- The oldest piece of mail to use a pre-paid Penny Black stamp is set to be auctioned in New York.
- The British Penny Black was the first-ever adhesive postage stamp.
- The letter cover has a sale estimate of $1.5 million to $2.5 million, per Sotheby's.
The oldest surviving piece of mail to use a pre-paid postage stamp is set to be auctioned at Sotheby's in New York.
The letter cover is adorned with a British Penny Black postage stamp, the world's first-ever adhesive postage stamp, and is dated May 2, 1840, just one day after the new stamp was released in the UK and four days before it was valid for use.
The document, known as "The Genesis of Philately," is one of the earliest known examples of the Penny Black stamp.
It was previously displayed at the William H. Gross Stamp Gallery in the Smithsonian National Postal Museum in 2014.
In a press release at the time, the museum said that the cover was "the only known item carrying both the Penny Black and Mulready One Penny letter sheet," another postage pre-payment method that was also issued on May 1, 1840, and that featured ornate illustrations by the Irish painter William Mulready.
"The May 2, 1840, cover connects us to the very beginnings of philately and the modern postal system," Allen Kane, a former director of the museum, said.
The museum described it as a "rare philatelic gem." Philately is the study and collection of stamps.
According to Sotheby's, the original recipient of the letter was a 35-year-old manager of an ironworks in Northumberland, in the north of England.
William Blenkinsop Jr. received the envelope, which the enclosed letter has been lost, from a sender in London.
Blenkinsop Jr. appears to have opened the letter, "turned the wrapper inside out" to reveal the Mulready, and sent it on to a Mr. Blenkinsop — possibly his father — in Dalston, Carlisle, in the northwest of England, per Sotheby's.

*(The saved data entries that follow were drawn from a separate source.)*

(** X20. The identifiers taken from [--restrict_ids] are not empty, have
    no white space around them and hold no comma; the option gives no
    allow-list at all exactly when it is missing or empty. *)
Theorem parse_restrict_elements restrict_ids :
  (parse_restrict restrict_ids = None ↔
   restrict_ids = None ∨ restrict_ids = Some "")
  ∧ ∀ ids x, parse_restrict restrict_ids = Some ids → x ∈ ids →
             x ≠ "" ∧ Py.strip x = x
             ∧ all_chars (λ c, negb (Ascii.eqb c ",")) x = true.
Proof.
  unfold parse_restrict. split.
  - destruct restrict_ids as [[|c s]|]; simpl; naive_solver.
  - intros ids x. destruct restrict_ids as [s|]; [|done].
    destruct (Py.truthy s); [|done]. intros [= <-].
    rewrite elem_of_list_to_set.
    intros [Hx (piece & -> & Hp)%list_elem_of_fmap]%list_elem_of_filter.
    split_and!; [by apply truthy_ne|apply strip_idem|].
    apply all_chars_strip.
    pose proof (split_pieces "," s) as Hall. rewrite Forall_forall in Hall.
    by apply Hall.
Qed.

(** X21. Joining identifiers with commas and handing them to
    [--restrict_ids] gives their set back, provided there is at least one
    and each is not empty, trimmed and free of commas. *)
Theorem parse_restrict_join (l : list string) :
  l ≠ [] →
  Forall (λ x, x ≠ "" ∧ Py.strip x = x
               ∧ all_chars (λ c, negb (Ascii.eqb c ",")) x = true) l →
  parse_restrict (Some (Py.join "," l)) = Some (list_to_set l).
Proof.
  intros Hl Hall. unfold parse_restrict.
  assert (Py.truthy (Py.join "," l) = true) as ->.
  { destruct Hall as [|x [|y l] (Hx & _) _]; [done|by apply truthy_ne|].
    change (Py.join "," (x :: y :: l)) with (x +:+ "," +:+ Py.join "," (y :: l)).
    by destruct x. }
  rewrite (split_join "," l Hl)
    by (eapply Forall_impl; [done|]; by intros x (_ & _ & ?)).
  do 2 f_equal. clear Hl.
  induction Hall as [|x l (Hx & Hs & _) _ IH]; [done|].
  rewrite fmap_cons, filter_cons, Hs, IH.
  by rewrite decide_True by by apply truthy_ne.
Qed.

Lemma parse_restrict_join_witness :
  parse_restrict (Some "HP:0000707,HP:0001626") =
  Some (list_to_set ["HP:0000707"; "HP:0001626"]).
Proof.
  apply (parse_restrict_join ["HP:0000707"; "HP:0001626"]); [done|].
  repeat constructor; done.
Defined.

(** ** Ancestors *)

(** X22. On a well-formed graph the set that [ancestors] returns for a
    node holds nodes of the graph only, never the node itself, and it is
    empty for anything that is not a node. *)
Theorem ancestors_are_other_nodes G node :
  Nx.wf G →
  (∀ u, u ∈ ancestors G node →
        Nx.has_node G u = true ∧ Nx.has_node G node = true ∧ u ≠ node)
  ∧ (Nx.has_node G node = false → ancestors G node = ∅).
Proof.
  intros [_ Hedges]. rewrite Forall_forall in Hedges. split.
  - intros u. unfold ancestors.
    destruct (Nx.has_node G node) eqn:Hn; simpl; [|by intros ?%elem_of_empty].
    intros [Hne Hp]%elem_of_nx_ancestors. split_and!; [|done..].
    apply rtc_inv in Hp as [->|(w & [k He] & _)]; [done|].
    apply has_node_true. by apply Hedges in He as [? _].
  - unfold ancestors. by intros ->.
Qed.

Lemma ancestors_are_other_nodes_witness :
  Nx.wf seizure_graph
  ∧ ancestors seizure_graph "HP:0009999" = ∅.
Proof.
  assert (Nx.wf seizure_graph) as Hwf
    by (apply (bool_decide_unpack (Nx.wf seizure_graph)); by vm_compute).
  split; [exact Hwf|].
  apply (ancestors_are_other_nodes seizure_graph "HP:0009999" Hwf).
  reflexivity.
Defined.
(** ** More on the daily aggregation *)

Lemma date_of_midnight (d : Z) : date_of (midnight d) = d.
Proof. unfold date_of, midnight. by apply Z.div_mul. Qed.

Lemma midnight_date_of_bounds (t : Z) :
  midnight (date_of t) ≤ t < midnight (date_of t) + ns_per_day.
Proof.
  unfold date_of, midnight.
  assert (0 < ns_per_day) by done.
  pose proof (Z.div_mod t ns_per_day).
  pose proof (Z.mod_pos_bound t ns_per_day).
  lia.
Qed.

Lemma round3_idempotent (q : Qc) :
  DailyNO2.round3 (DailyNO2.round3 q) = DailyNO2.round3 q.
Proof. unfold DailyNO2.round3 at 2 3. apply round3_thousandths. Qed.

(** A frame with one row for each day, in ascending order of day, is
    aggregated row by row. *)
Lemma create_daily_no2_row_by_row (df : list DailyNO2.row) :
  df ≠ [] →
  StronglySorted Z.lt ((λ r, date_of (DailyNO2.timestamp r)) <$> df) →
  DailyNO2.create_daily_no2 df =
  Returned
    ((λ r, {| DailyNO2.timestamp := midnight (date_of (DailyNO2.timestamp r));
              DailyNO2.no2_ug_m3 := DailyNO2.round3 <$> DailyNO2.no2_ug_m3 r |}) <$> df).
Proof.
  intros Hdf Hdays.
  rewrite create_daily_no2_rows, sorted_keys_of_ascending by done. f_equal.
  rewrite <- list_fmap_compose.
  apply list_fmap_ext. intros i r Hr%list_elem_of_lookup_2. simpl.
  unfold daily_row.
  rewrite (filter_unique_key (λ r, date_of (DailyNO2.timestamp r)) df r);
    [|by apply ascending_NoDup|done].
  simpl. by rewrite mean_single.
Qed.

"Surviving over 180 years, the ornate Mulready envelope sealed with a Penny Black revolutionized the way people from all walks of life correspond, exchange ideas, share news and express themselves," Richard Austin, Sotheby's global head of books & manuscripts, said in a statement on the document, per CNN.
"At the dawn of the AI age, this remarkable object speaks to our innate human desire for connection and the ways in which it has evolved to new heights in the two centuries since," he added.